The number of potentially habitable planets that scientists have found is truly astonishing. For example thelast is only 31 light-years away and the good news is that it’s the size of Earth… and orbits at a distance from its star that could harbor life.
They currently have been more than 5,200 exoplanets confirmed and less than 1.5% of these have masses less than that of two lands. In particular, a team of astronomers led by Diana Kossakowski of the Max Planck Institute for Astronomy (MPIA) in Germany has discovered a red dwarf, called Wolf 1069, orbited by a planet called Wolf 1069b.
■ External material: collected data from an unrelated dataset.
(** * Strategy pattern: three encodings of an interchangeable numeric operation

    A shallow embedding of the three namespaces of the repository

    - [ReferenceSemantics] : strategies are objects behind a
      [std::unique_ptr<OperationStrategy>] and are dispatched virtually;
    - [ValueSemantics]     : strategies are callables stored in a
      [std::function<void(TValue&)>];
    - [Template]           : the strategy is a template parameter of the
      container class,

    together with the properties their unit tests and documentation state.

    Scalars.  [int32_t] is a [Z] whose arithmetic wraps around modulo [2^32]
    (two's complement, the behaviour of the MSVC target the project is built
    for); [float_t] is IEEE-754 binary32, given by the Standard Library's
    [SpecFloat] with precision 24 and exponent bound 128 and
    round-to-nearest-even.

    Objects.  A C++ member function that mutates [*this] is a function from
    the object before the call to the object after it.  A call that the C++
    abstract machine cannot complete (calling through a null [unique_ptr],
    invoking an empty [std::function]) is a [Fault]. *)

From Stdlib Require Import ZArith List Bool Lia.
From Stdlib Require Import Floats.SpecFloat.
Import ListNotations.

Local Open Scope Z_scope.

(* ===================================================================== *)
(** ** Scalars *)
(* ===================================================================== *)

Module Int32.

Definition min_signed : Z := - 2 ^ 31.
Definition max_signed : Z := 2 ^ 31 - 1.
Definition modulus : Z := 2 ^ 32.

Definition in_range (z : Z) : Prop := min_signed <= z <= max_signed.

(** The two's complement representative of [z] modulo [2^32]. *)
Definition wrap (z : Z) : Z := (z - min_signed) mod modulus + min_signed.

(** [a + b] and [a - b] on [int32_t] operands. *)
Definition add (a b : Z) : Z := wrap (a + b).
Definition sub (a b : Z) : Z := wrap (a - b).

End Int32.

Module Float32.

Definition prec : Z := 24.
Definition emax : Z := 128.

Definition t : Type := spec_float.

(** [a + b] and [a - b] on [float] operands. *)
Definition add (a b : t) : t := SFadd prec emax a b.
Definition sub (a b : t) : t := SFsub prec emax a b.

(** The C++ [operator==] on floats: [NaN] differs from everything,
    [+0] equals [-0]. *)
Definition eqb (a b : t) : bool := SFeqb a b.

(** Conversion of an integer to the nearest [float]: the float32 image. *)
Definition of_Z (n : Z) : t := binary_normalize prec emax n 0 false.

(** The literals of the source. *)
Definition zero : t := S754_zero false.                   (* 0.0f *)
Definition one : t := S754_finite false 8388608 (-23).    (* 1.0f *)
Definition two : t := S754_finite false 8388608 (-22).    (* 2.0f *)
Definition minus_one : t := S754_finite true 8388608 (-23).  (* -1.0f *)
Definition minus_two : t := S754_finite true 8388608 (-22).  (* -2.0f *)

(** Every integer from [-2^24] to [2^24] is a [float], so a step of
    one between two of them is exact; [2^24 + 1] is the first integer
    that is not. *)
Definition exact_bound : Z := 2 ^ 24.
Definition exact_int (n : Z) : Prop := - exact_bound <= n <= exact_bound.
Definition exact_intb (n : Z) : bool := (- exact_bound <=? n) && (n <=? exact_bound).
“When we analyzed the data from the star Wolf 1069, we discovered a clear low-amplitude signal of what appears to be a planet of about the Earth’s massKossakowski continues.It orbits the star within 15.6 days at a distance equivalent to one fifteenth of the separation between the Earth and the Sun.“
Although Wolf 1069b is 15 times closer to its star than the Earth is to the Sun, the radiation it receives is about 65% of that which our planet receives from the Sun (by the way, what would happen if the Earth stopped spinning?). Currently the celestial body is blocked, like our moon, and shows only one face towards the star. Research shows such worlds may still be habitable, particularly around the terminator, or the twilight line between night and day.
A simulated temperature map of the planet, however, shows that liquid water is more likely to be present in the region directly facing the star.